Rugby is a major global sport. But for it truly to develop in Barbados, players, especially the younger ones, need more international exposure, says captain of the national senior men’s team Sean Ward.
The Barbados Rugby men’s team returned to training yesterday afternoon at the Garrison Savannah for the first time in weeks following the national curfew imposed as a result of the Coronavirus (COVID-19) pandemic.
In an interview with Barbados TODAY, Ward said that playing local rugby would carry Barbadian players so far and no further. But with two of this country’s brightest prospects, Simeon John and De’Andre Phillips currently in Canada training, Ward believes the sport will continue to develop from the point of view where young players leave the island and gain experience.
“It is the sad truth, but on island rugby is only going to develop players to a certain extent. I have done it all over in North America, Europe and even Asia and you have to get out in order to excel. Rugby is a sport in Barbados where a lot of people still don’t even know it goes on. It is not the spearhead like cricket that everybody would want to jump on to and bring all the experiences and knowledge to you here on the island. Rugby you have to go find it yourself.
“We have a good support system and people around who have done it for me and now I am doing it for others. Then coaches and staff are trying to get these youngsters out there and bringing that talent back to us and spreading it. I did it and these guys seeing me do it, they want to do it and I could only hope that other youngsters coming up would want to do the same. We have paved the way and we would put our best foot to get them to do it as well,” he said.
Given what has occurred with COVID-19 and how it has impacted on the sporting fraternity, Ward is hoping that as a group they do not take anything for granted and keep working hard towards success.
“I am sure everybody is at home and saying ‘I wish I could be out there, I wish I could play’. But now we have the opportunity to go back out there and train, I would like everybody to keep that flame burning and wanting to excel and push Barbados’ rugby further.
“Without having it for so long they got to see the importance (sport) and what it was doing and not to take it for granted, not to neglect the coaches and what people are doing for the whole fraternity of sport in Barbados and rugby itself,” Ward explained.
He added: “I just want people not to take it for granted and younger players don’t take it for granted because something like this could happen anytime again.”
Before COVID-19, Ward was expected to travel to the United States for a tournament called Rugby Town Sevens.
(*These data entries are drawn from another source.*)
Lemma should_report_reads_only_checks_witness :
  should_report ∅ report_a = should_report ∅ report_c
  ∧ should_report report_a report_b = should_report report_c report_b.
Proof.
  destruct should_report_reads_only_checks as (Hcand & Hbase & _ & _).
  split.
  - apply (Hcand ∅ report_a report_c). reflexivity.
  - apply (Hbase report_a report_c report_b); reflexivity.
Defined.

(** ** Delivery *)

Lemma send_report_eq (h : Host) (data : dict) (s : Monitor) :
  ∃ s', send_report h data s
        = (Ok (acknowledged (endpoint_answer h s data)), s')
      ∧ last_report s'
        = (if acknowledged (endpoint_answer h s data) then data else last_report s)
      ∧ effects s' = effects s ++ [EvPost (api_endpoint s) data]
      ∧ api_endpoint s' = api_endpoint s
      ∧ check_interval s' = check_interval s
      ∧ machine_id s' = machine_id s.
Proof.
  unfold send_report, endpoint_answer, acknowledged, requests_post, m_try, m_bind,
    m_get, m_effect, m_lift_result, logger_info, logger_error, m_ret. simpl.
  destruct (http_post h (api_endpoint s) data (request_headers h)) as [resp|e]; simpl.
  - destruct (status_code resp =? 200); simpl; eexists; repeat split; reflexivity.
  - destruct (is_ConnectionError e); simpl; eexists; repeat split; reflexivity.
Qed.

(** C3. [send_report] never raises; it returns [True] exactly when the
    endpoint answered with status 200, and then the report sent becomes
    [self.last_report]; on any other status and on any exception of
    [requests.post] it returns [False] and [self.last_report] keeps its
    value. *)
Theorem send_report_spec (h : Host) (data : dict) (s : Monitor) :
  ∃ (b : bool) (s' : Monitor),
    send_report h data s = (Ok b, s')
    ∧ (b = true ↔ ∃ resp, endpoint_answer h s data = Ok resp
                          ∧ status_code resp = 200)
    ∧ (b = true → last_report s' = data)
    ∧ (b = false → last_report s' = last_report s).
Proof.
  destruct (send_report_eq h data s) as (s' & Heq & Hlast & _).
  exists (acknowledged (endpoint_answer h s data)), s'.
  split; [exact Heq|]. split; [|split].
  - unfold acknowledged. destruct (endpoint_answer h s data) as [resp|e].
    + rewrite Z.eqb_eq. split; [eauto|]. intros (r & Hr & H200). congruence.
    + split; [discriminate|]. intros (r & Hr & _). discriminate.
  - intros Hb. rewrite Hb in Hlast. exact Hlast.
  - intros Hb. rewrite Hb in Hlast. exact Hlast.
Qed.

Lemma send_report_spec_witness :
  ∃ s', send_report linux_acknowledged report_a monitor0 = (Ok true, s')
      ∧ last_report s' = report_a.
Proof.
  destruct (send_report_spec linux_acknowledged report_a monitor0)
    as (b & s' & Heq & Hiff & Hyes & _).
  assert (Hb : b = true).
  { apply Hiff. exists {| status_code := 200; text := "ok" |}.
    split; reflexivity. }
  subst b. exists s'. split; [exact Heq|]. apply Hyes. reflexivity.
Defined.

(** ** The probes return normally *)

Lemma w_try_ok {A} (m : W A) (handler : exn → W A) :
  (∀ e, w_ok (handler e)) → w_ok (w_try m handler).
Proof.
  intros Hh. destruct m as [[a|e] l]; [reflexivity|].
  unfold w_ok, w_try. specialize (Hh e). unfold w_ok in Hh.
  destruct (handler e) as [r l']. exact Hh.
Qed.

Lemma w_bind_ok {A B} (m : W A) (k : A → W B) :
  w_ok m → (∀ a, w_ok (k a)) → w_ok (w_bind m k).
Proof.
  intros Hm Hk. destruct m as [[a|e] l]; [|discriminate Hm].
  unfold w_ok, w_bind. specialize (Hk a). unfold w_ok in Hk.
  destruct (k a) as [r l']. exact Hk.
Qed.

Lemma w_ret_ok {A} (a : A) : w_ok (w_ret a).
Proof. reflexivity. Qed.

Lemma log_and_return_ok {A} (msg : string) (a : A) :
  w_ok (w_bind (w_error msg) (fun _ => w_ret a)).
Proof. reflexivity. Qed.

Create HintDb probes discriminated.
#[export] Hint Resolve w_ret_ok log_and_return_ok : probes.
#[export] Hint Extern 2 (w_ok (w_try _ _)) => (apply w_try_ok; intros) : probes.

Lemma check_disk_encryption_ok (h : Host) : w_ok (check_disk_encryption h).
Proof. unfold check_disk_encryption. repeat case_decide; auto with probes. Qed.

Lemma check_os_updates_ok (h : Host) : w_ok (check_os_updates h).
Proof. unfold check_os_updates. repeat case_decide; auto with probes. Qed.

Lemma check_antivirus_ok (h : Host) : w_ok (check_antivirus h).
Proof. unfold check_antivirus. repeat case_decide; auto with probes. Qed.

Lemma check_sleep_settings_ok `{PyBuiltins} (h : Host) :
  w_ok (check_sleep_settings h).
Proof.
  unfold check_sleep_settings. repeat case_decide; auto with probes.
  apply w_bind_ok; [unfold gsettings_block; auto with probes|].
  intros [v|]; [auto with probes|].
  apply w_bind_ok; [unfold xset_block; auto with probes|].
  intros [v|]; auto with probes.
Qed.

Lemma probe_value_ok (p : W tri) : w_ok p → fst p = Ok (probe_value p).
Proof.
  unfold w_ok, probe_value. destruct (fst p); [reflexivity|discriminate].
Qed.

Lemma m_probe_ok {A} (p : W tri) (k : tri → M A) (s : Monitor) :
  w_ok p →
  m_bind (m_probe p) k s = k (probe_value p) (add_logged (snd p) s).
Proof.
  intros Hp. unfold m_bind, m_probe. rewrite (probe_value_ok p Hp). reflexivity.
Qed.

(** ** The report builder *)

Lemma add_logged_twice (l1 l2 : list log_entry) (s : Monitor) :
  add_logged l2 (add_logged l1 s) = add_logged (l1 ++ l2) s.
Proof. unfold add_logged. simpl. rewrite app_assoc. reflexivity. Qed.

(** [collect_system_data] returns the report literal filled with the
    machine identifier and the host's posture, and only writes log
    records. *)
Lemma collect_system_data_eq `{PyBuiltins} (h : Host) (s : Monitor) :
  ∃ l, collect_system_data h s
       = (Ok (report_literal (machine_id s) (now_isoformat h)
                (platform_system h) (platform_version h) (posture h)),
          add_logged l s).
Proof.
  unfold collect_system_data.
  unfold m_bind at 1. unfold logger_info at 1.
  unfold m_bind at 1. unfold m_get at 1.
  rewrite m_probe_ok by apply check_disk_encryption_ok.
  rewrite m_probe_ok by apply check_os_updates_ok.
  rewrite m_probe_ok by apply check_antivirus_ok.
  rewrite m_probe_ok by apply check_sleep_settings_ok.
  rewrite !add_logged_twice. unfold m_ret. simpl. eexists. reflexivity.
Qed.

Lemma checks_literal_lookup (de ou av sl : tri) (k : string) :
  checks_literal de ou av sl !! k
  = if decide (k = "disk_encryption") then Some de
    else if decide (k = "os_updated") then Some ou
    else if decide (k = "antivirus_active") then Some av
    else if decide (k = "sleep_settings_ok") then Some sl
    else None.
Proof.
  unfold checks_literal. repeat case_decide; simplify_map_eq; reflexivity.
Qed.

Lemma checks_literal_dom (de ou av sl : tri) :
  dom (checks_literal de ou av sl) = list_to_set check_names.
Proof.
  unfold checks_literal, check_names. rewrite !dom_insert_L, dom_empty_L.
  simpl. set_solver.
Qed.

Lemma check_names_cases (P : string → Prop) :
  P "disk_encryption" → P "os_updated" → P "antivirus_active" →
  P "sleep_settings_ok" → ∀ k, k ∈ check_names → P k.
Proof.
  intros ???? k. unfold check_names. rewrite !elem_of_cons, elem_of_nil.
  intros [->|[->|[->|[->|[]]]]]; assumption.
Qed.

(** C4. Building a report always succeeds, on every host: the result has
    a [checks] entry whose keys are exactly the four check names, each
    mapped to [True], [False] or [None]; on a host where every probe
    answers [None] the report is built all the same. *)
Theorem collect_system_data_shape `{PyBuiltins} (h : Host) (s : Monitor) :
  ∃ (d : dict) (s' : Monitor) (ch : gmap string tri),
    collect_system_data h s = (Ok d, s')
    ∧ d !! "checks" = Some (VDict ch)
    ∧ dom ch = list_to_set check_names
    ∧ (∀ k, k ∈ check_names →
         ch !! k = Some Compliant ∨ ch !! k = Some NonCompliant
         ∨ ch !! k = Some Unknown)
    ∧ (∀ k, k ∉ check_names → ch !! k = None)
    ∧ (posture h = checks_literal Unknown Unknown Unknown Unknown →
       ∀ k, k ∈ check_names → ch !! k = Some Unknown).
Proof.
  destruct (collect_system_data_eq h s) as [l Heq].
  eexists _, _, (posture h). split; [exact Heq|].
  split; [reflexivity|].
  split; [unfold posture; apply checks_literal_dom|].
  split; [|split].
  - unfold posture. apply check_names_cases.
    + destruct (probe_value (check_disk_encryption h)) as [[|]|];
        [left | right; left | right; right]; reflexivity.
    + destruct (probe_value (check_os_updates h)) as [[|]|];
        [left | right; left | right; right]; reflexivity.
    + destruct (probe_value (check_antivirus h)) as [[|]|];
        [left | right; left | right; right]; reflexivity.
    + destruct (probe_value (check_sleep_settings h)) as [[|]|];
        [left | right; left | right; right]; reflexivity.
  - intros k Hk. apply not_elem_of_dom. unfold posture.
    rewrite checks_literal_dom. intros Hin. apply Hk. apply elem_of_list_to_set in Hin. exact Hin.
  - intros Hall. rewrite Hall. apply check_names_cases; reflexivity.
Qed.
Last year Barbados made history when they became the first Caribbean team to play in the tournament and also contest the final.
Most of the players, including Ward, who play rugby sevens are also part of the men’s 15 a-side rugby team. With the national rugby sevens team on a break, they were expected to feature in the 15s and were expected to play a few regional matches on the brink of the COVID-19 outbreak but that got cancelled.
In fact, before COVID-19 came about, the 15s contingent got together and played a warm-up match against a Canadian team that visited Barbados in February this year.
During the COVID-19 break Ward has been busy keeping in shape and even teamed up with a friend to build a home gym. Now that the restrictions have been lifted, Ward explained he was happy to once again get back out and train the way he is accustomed to, inclusive of that brotherly connection he has with the Barbados rugby men’s team.
More importantly, he said this COVID-19 situation has shown people what they can and cannot live without.
“For me, it isn’t challenging keeping my fitness level up during this Coronavirus because I am a pretty active person just by natural day movement. It is a thing once you have gained a certain fitness level and you have pushed your body to that area, it is not hard to get it back there when it is time to go full one hundred again.
“I am not sure what everyone was dealing with at home during the lockdown but we did do our regular video sessions, like two to a week or once a week. We spoke and ran through games from previous tournaments, we did a lot of off-the-field stuff in terms of mental gameplay and preparedness. But when we actually come together now, just seeing each other and running around, that is what I am happy for now the restrictions have been lifted,” he said.